:: WHAT YOU HAVE TO DO ::
Beginning at the first line of the data, print each line exactly, stopping after the line that contains "cbn [parse_all]. unfold".

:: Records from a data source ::
Lemma parse_all_spec data :
  match parse_all (parse_command parse_time) valid_command data with
  | Ok l => logged data l ∧ ∀ i s, i ∈ data → ¬ refused i s
  | Err e => ∃ before i after s, data = before ++ i :: after ∧ refused i s ∧
               (∀ j s', j ∈ before → ¬ refused j s') ∧ e = (400, txt "Invalid executed_at format: " ++ s)
  end.
Proof.
  induction data as [|i data IH]; [split; [constructor|by intros i s ?%elem_of_nil]|].
  cbn [parse_all]. unfold parse_command at 1, time_at.
  assert (∀ t, (∀ s, i !! "executed_at"%string = Some (JText s) → fits s t) →
    ((∃ s, i !! "executed_at"%string = Some (JText s)) ∨ t = WebShellStorageAdapter.zero_time) →
    match (match parse_all (parse_command parse_time) valid_command data with
           | Ok l => Ok (E := Z * text) (if valid_command (CommandRecord.Build_t 0 (text_at i "proxy_id")
               (text_at i "session_id") (text_at i "host_id") (text_at i "user_id") (text_at i "username")
               (text_at i "host_ip") (text_at i "command") (text_at i "output") (number_at i "exit_code") t
               (number_at i "duration_ms")) then CommandRecord.Build_t 0 (text_at i "proxy_id")
               (text_at i "session_id") (text_at i "host_id") (text_at i "user_id") (text_at i "username")
               (text_at i "host_ip") (text_at i "command") (text_at i "output") (number_at i "exit_code") t
               (number_at i "duration_ms") :: l else l)
           | Err e => Err e end) with
    | Ok l => logged (i :: data) l ∧ ∀ j s, j ∈ i :: data → ¬ refused j s
    | Err e => ∃ before j after s, i :: data = before ++ j :: after ∧ refused j s ∧
                 (∀ k s', k ∈ before → ¬ refused k s') ∧ e = (400, txt "Invalid executed_at format: " ++ s)
    end) as Hstep.
  { intros t Ht Hs. assert (∀ s, ¬ refused i s) as Hi.
    { intros s [Ei Hu]. by apply (fits_not_unfit s t); [apply Ht|]. }
    destruct (parse_all _ _ data) as [l|e].
    - destruct IH as [Hl Hn]. split; [|intros j s [->|Hj]%elem_of_cons; [apply Hi|by apply Hn] ].
      unfold valid_command. cbn [CommandRecord.ExecutedAt].
      destruct (Z.eqb_spec t WebShellStorageAdapter.zero_time) as [->|Hne]; cbn [negb].
      + by apply logged_skip.
      + destruct Hs as [[s Es]|]; [|done]. apply logged_row with s; auto.
    - destruct IH as (before & j & after & s & -> & Hj & Hb & ->). exists (i :: before), j, after, s.
      split_and!; [done|done| |done]. intros k s' [->|Hk]%elem_of_cons; [apply Hi|by apply Hb]. }
  destruct (i !! "executed_at"%string) as [[s|n|]|] eqn:Ei; cbv iota.
  - pose proof (time_of_spec s) as Ht. destruct (time_of parse_time s) as [t|]; cbv iota.
    + apply Hstep; [by intros s' [= <-]|left; by exists s].
    + exists [], i, data, s. split_and!; [done|by split|by intros j s' ?%elem_of_nil|done].
  - by apply Hstep; [|right].
  - by apply Hstep; [|right].
  - by apply Hstep; [|right].
Qed.

(** C23: A batch of commands, whoever sends it, when no statement fails. Either an
    item has a time that none of the formats fits: then the batch is refused with
    the first such time, and nothing is written. Or there is none: then the items
    with a time, read with the first format that fits (those without one or with
    the zero time are left out), are at the end of the table with their fields,
    in the order of the batch and under keys of their own, and the count of every
    recording goes up by the commands of its session.  So the agent that sends a
    batch again, its answer lost, doubles the log. *)
Theorem commands_synced hdr tok now proxyID data db : proxyID ≠ [] →
  (∃ before i after s, data = before ++ i :: after ∧ refused i s ∧ (∀ j s', j ∈ before → ¬ refused j s') ∧
     serve hdr tok now (c_SyncCommands (Some (proxyID, data))) db [] =
       (Err (400, txt "Invalid executed_at format: " ++ s), db, [])) ∨
  ((∀ i s, i ∈ data → ¬ refused i s) ∧
   ∃ l db', logged data l ∧
      serve hdr tok now (c_SyncCommands (Some (proxyID, data))) db [] = (Ok (ACount (Z.of_nat (length l))), db', []) ∧
      command_records (logs (aux db')) = command_records (logs (aux db)) ++
        numbered (next_id CommandRecord.ID (command_records (logs (aux db)))) l ∧
      session_recordings (aux db') = counted l <$> session_recordings (aux db)).
Proof.
  intros Hp. pose proof (parse_all_spec data) as Hd.
  rewrite !agents_serve by done. cbn [agents_run]. unfold reply, SyncCommands.
  assert (named_agent proxyID = true) as -> by by destruct proxyID.
  destruct (parse_all (parse_command parse_time) valid_command data) as [l|e].
  2: { destruct Hd as (before & i & after & s & E & Hr & Hb & ->). left. by exists before, i, after, s. }
  destruct Hd as [Hl Hn]. right. split; [exact Hn|]. exists l.
  destruct (is_empty l) eqn:El.
  - destruct l; [|done]. exists db. split; [done|]. split; [done|]. cbn [numbered]. rewrite app_nil_r. split; [done|].
    symmetry. rewrite <- (list_fmap_id (session_recordings (aux db))) at 2. apply list_fmap_ext. intros i r _.
    apply counted_none. intros []%elem_of_nil.
  - eexists. split; [exact Hl|]. rewrite bind_run. unfold answering at 1, or_fail, CreateInBatches, Transaction.
    rewrite !bind_run. rewrite insert_chunks, (chunks_concat 100 l) by lia. rewrite bind_run, counts_all.
    split; [reflexivity|]. split; reflexivity.
Qed.
End facts.

(** *** Witnesses *)

Definition clock : string → text → option Z := λ format s,
  if String.eqb format "2006-01-02T15:04:05Z07:00" && negb (text_eqb s (txt "soon")) then Some 7 else None.
Definition agent_asks (c : call) (db : Db) := Serving.serve (A := agents_api clock) [] [] 6 c db [].
Definition web_session : SessionReport.t :=
  {| SessionReport.SessionID := txt "s1"; SessionReport.HostID := txt "h2"; SessionReport.UserID := txt "u1";
     SessionReport.Username := txt "root"; SessionReport.HostIP := txt "10.0.0.2"; SessionReport.Status := [];
     SessionReport.StartTime := 5 |}.
Definition session_item (sid : string) : item :=
  {["session_id" := JText (txt sid); "start_time" := JText (txt "then"); "user_id" := JText (txt "u1")]}%string.
Definition command_item (command time : string) : item :=
  {["session_id" := JText (txt "l2"); "command" := JText (txt command); "executed_at" := JText (txt time)]}%string.

Lemma anyone_reports_sessions_witness :
  ∃ db', agent_asks (c_ReportSession (Some (txt "p", web_session))) recorded_db = (Ok (ASessionID (txt "s1")), db', []).
Proof.
  destruct (anyone_reports_sessions clock [] [] 6 (txt "p") web_session recorded_db None) as (db' & E & _).
  - done.
  - split.
    + intros r [->|[]%elem_of_nil]%elem_of_cons. split; vm_compute; discriminate.
    + intros r Hr. apply (proj1 (Forall_forall (λ r, LoginRecord.ID r ≠ login_key (SessionReport.SessionID web_session))
        (login_records (aux recorded_db)))); [|exact Hr].
      repeat constructor; vm_compute; discriminate.
  - exists db'. exact E.
Defined.

Lemma sync_sessions_idempotent_witness :
  let c := c_SyncSessions (Some (txt "p", [session_item "s1"; session_item "l2"; session_item "s1"])) in
  let db' := after (agent_asks c recorded_db) in
  agent_asks c recorded_db = (Ok (ACount 3), db', []) ∧ agent_asks c db' = (Ok (ACount 3), db', []) ∧
  SessionRecording.SessionID <$> session_recordings (aux db') = [txt "l2"; txt "s1"].
Proof.
  intros c db'. assert (agent_asks c recorded_db = (Ok (ACount 3), db', [])) as E by (vm_compute; reflexivity).
  split; [exact E|]. split.
  - exact (proj1 (sync_sessions_idempotent clock [] [] 6 [] [] 6 _ _ _ _ E)).
  - vm_compute. reflexivity.
Defined.

Definition pwd_row : CommandRecord.t :=
  {| CommandRecord.ID := 0; CommandRecord.ProxyID := []; CommandRecord.SessionID := txt "l2";
     CommandRecord.HostID := []; CommandRecord.UserID := []; CommandRecord.Username := [];
     CommandRecord.HostIP := []; CommandRecord.Command := txt "pwd"; CommandRecord.Output := [];
     CommandRecord.ExitCode := 0; CommandRecord.ExecutedAt := 7; CommandRecord.DurationMs := 0 |}.
Lemma clock_fits s t : fits clock s t → t = 7.
Proof.
  intros (before & f & after & _ & _ & Hf). unfold clock in Hf.
  destruct (String.eqb f _ && _); [by injection Hf as <-|discriminate Hf].
Qed.
Lemma pwd_time : command_item "pwd" "then" !! "executed_at"%string = Some (JText (txt "then")).
Proof. vm_compute. reflexivity. Qed.
Lemma pwd_logged l : logged clock [command_item "pwd" "then"] l → l = [pwd_row].
Proof.
  inversion 1 as [|i data l' Hz Hl|i data l' s t Hs Hf Ht Hl]; subst.
  - specialize (Hz _ pwd_time). apply clock_fits in Hz. discriminate Hz.
  - apply clock_fits in Hf as ->. inversion Hl. vm_compute. reflexivity.
Qed.
Lemma pwd_not_refused i s : i ∈ [command_item "pwd" "then"] → ¬ refused clock i s.
Proof.
  intros ->%list_elem_of_singleton [Hs Hu]. rewrite pwd_time in Hs. injection Hs as <-.
  specialize (Hu "2006-01-02T15:04:05Z07:00"%string ltac:(left)). vm_compute in Hu. discriminate Hu.
Qed.

(** The answer of the first run is lost; the log has each command twice. *)
Lemma commands_synced_witness :
  ∃ db' db'', let c := c_SyncCommands (Some (txt "p", [command_item "pwd" "then"])) in
    agent_asks c recorded_db = (Ok (ACount 1), db', []) ∧ agent_asks c db' = (Ok (ACount 1), db'', []) ∧
    CommandRecord.Command <$> command_records (logs (aux db'')) = [txt "ls"; txt "pwd"; txt "pwd"] ∧
    SessionRecording.CommandCount <$> session_recordings (aux db'') = (λ r, SessionRecording.CommandCount r + 2) <$> [open_recording].
Proof.
  destruct (commands_synced clock [] [] 6 (txt "p") [command_item "pwd" "then"] recorded_db)
    as [(before & i & after & s & Hd & Hr & _)|(_ & l & db' & Hl & E & Ec & Er)]; [done| |].
  { destruct (pwd_not_refused i s); [rewrite Hd; apply elem_of_app; right; left|exact Hr]. }
  destruct (commands_synced clock [] [] 6 (txt "p") [command_item "pwd" "then"] db')
    as [(before & i & after & s & Hd & Hr & _)|(_ & l' & db'' & Hl' & E' & Ec' & Er')]; [done| |].
  { destruct (pwd_not_refused i s); [rewrite Hd; apply elem_of_app; right; left|exact Hr]. }
  apply pwd_logged in Hl, Hl'. subst l l'.
  exists db', db''. split; [exact E|]. split; [exact E'|]. rewrite Ec', Er', Ec, Er. split; vm_compute; reflexivity.
Defined.

Example refused_batch : agent_asks (c_SyncCommands (Some (txt "p", [command_item "pwd" "then"; command_item "ls" "soon"]))) recorded_db =
  (Err (400, txt "Invalid executed_at format: soon"), recorded_db, []).
Proof. vm_compute. reflexivity. Qed.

:: TASK RESPONSE ::
Lemma parse_all_spec data :
  match parse_all (parse_command parse_time) valid_command data with
  | Ok l => logged data l ∧ ∀ i s, i ∈ data → ¬ refused i s
  | Err e => ∃ before i after s, data = before ++ i :: after ∧ refused i s ∧
               (∀ j s', j ∈ before → ¬ refused j s') ∧ e = (400, txt "Invalid executed_at format: " ++ s)
  end.
Proof.
  induction data as [|i data IH]; [split; [constructor|by intros i s ?%elem_of_nil]|].
  cbn [parse_all]. unfold parse_command at 1, time_at.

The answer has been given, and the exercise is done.